Support conservation organizations

What else can we do? To help maintain and restore habitats on a larger scale, for bumblebees and other wildlife, support conservation organizations. They are at the forefront of research and education, and they are pressuring governments on behalf of wildlife.

You can also help with citizen scientist projects. Bumble Bee Watch, a Wildlife Preservation Canada website, encourages you to submit bumblebee sightings. The data is used to help monitor bumblebee species range and populations, to better understand plant-pollinator interactions, and for other important research. Friends of the Earth also holds the Great Canadian Bumble Bee Count to gather data over a two-month period each summer. Now that I recognize the importance of these projects, I plan to contribute to them.

Hold governments accountable

It will take more than individuals and their urban gardens to restore bumblebee populations, and to protect other wildlife. Everyone needs to do their part, including governments, developers, farmers, and greenhouse operators. Sadly, Ontario’s current government is more interested in financial gain than conservation. Are developers considering wildlife and wilderness during construction? Are greenhouse operators following optional ‘biosecurity’ guidelines? Are farmers reducing harmful pesticides that kill insects and the birds that eat them. We must hold them all accountable. I now sign petitions, buy more organic produce, donate to conservation organizations, and I will vote accordingly.

All alone

It is now August 21st. When I last saw our Yellow-banded Bumblebee, he was tucked under a Joe Pye weed flower — his favourite spot to spend the night. This morning, I’ll check on him to see if he’s still around. I know that adult bumblebees don’t live very long, so I cherish every sighting.

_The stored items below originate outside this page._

(** [idkfs_blk_exit]: [cancel_delayed_work_sync], then the unmapping. *)
Definition timed_exit (s : timed) : timed :=
  match bd_dev (tm_dev s) with
  | None => s
  | Some _ => mkTimed (idkfs_blk_exit (tm_dev s)) (tm_now s) None
  end.

Inductive tlabel :=
| t_request (op : req_op) (sector : Z) (segs : list (list Z))
| t_wait (ms : Z)
| t_commit (written took : Z).

(** The loaded driver: requests and the passing of time at any moment, and the
    work at any moment from its delay on. *)
Inductive tstep : timed → tlabel → timed → Prop :=
| tstep_request s op sector segs d out ok :
    idkfs_blk_dispatch (tm_dev s) op sector segs = Some (d, out, ok) →
    tstep s (t_request op sector segs) (mkTimed d (tm_now s) (tm_due s))
| tstep_wait s ms :
    0 ≤ ms → tstep s (t_wait ms) (mkTimed (tm_dev s) (tm_now s + ms) (tm_due s))
| tstep_commit s t written took s' :
    tm_due s = Some t → t ≤ tm_now s → 0 ≤ took → timed_commit s written took = Some s' →
    tstep s (t_commit written took) s'.

(** The disk of [Device.v] under a label. *)
Definition adisk_label (size : Z) (d : adisk) (l : tlabel) : adisk :=
  match l with
  | t_request op sector segs => adisk_step size d (ev_request op sector segs)
  | t_wait _ => d
  | t_commit written _ => adisk_step size d (ev_commit written)
  end.

Definition label_ok (size off : Z) (l : tlabel) : Prop :=
  match l with
  | t_request op sector segs => event_ok size off (ev_request op sector segs)
  | t_wait _ => True
  | t_commit written _ => event_ok size off (ev_commit written)
  end.

(** The label does not write address [a]. *)
Definition untouched (a : Z) (l : tlabel) : Prop :=
  match l with
  | t_request REQ_OP_WRITE sector segs =>
      ¬ (sector * 512 ≤ a < sector * 512 + seg_bytes segs)
  | _ => True
  end.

Rock-a-bye beeby, in the Joe-Pye…

For me, he will live on as a symbol. A symbol of the beauty and fragility of nature, and of what we risk losing if we don’t get our act together and take care of the environment. But he’s also a symbol of hope. There is obviously a thriving Yellow-banded Bumblebee nest somewhere nearby that grew large enough to produce queens and males. That’s a good sign. If I can provide habitat for a lone bumblebee, together we can create habitat for many more.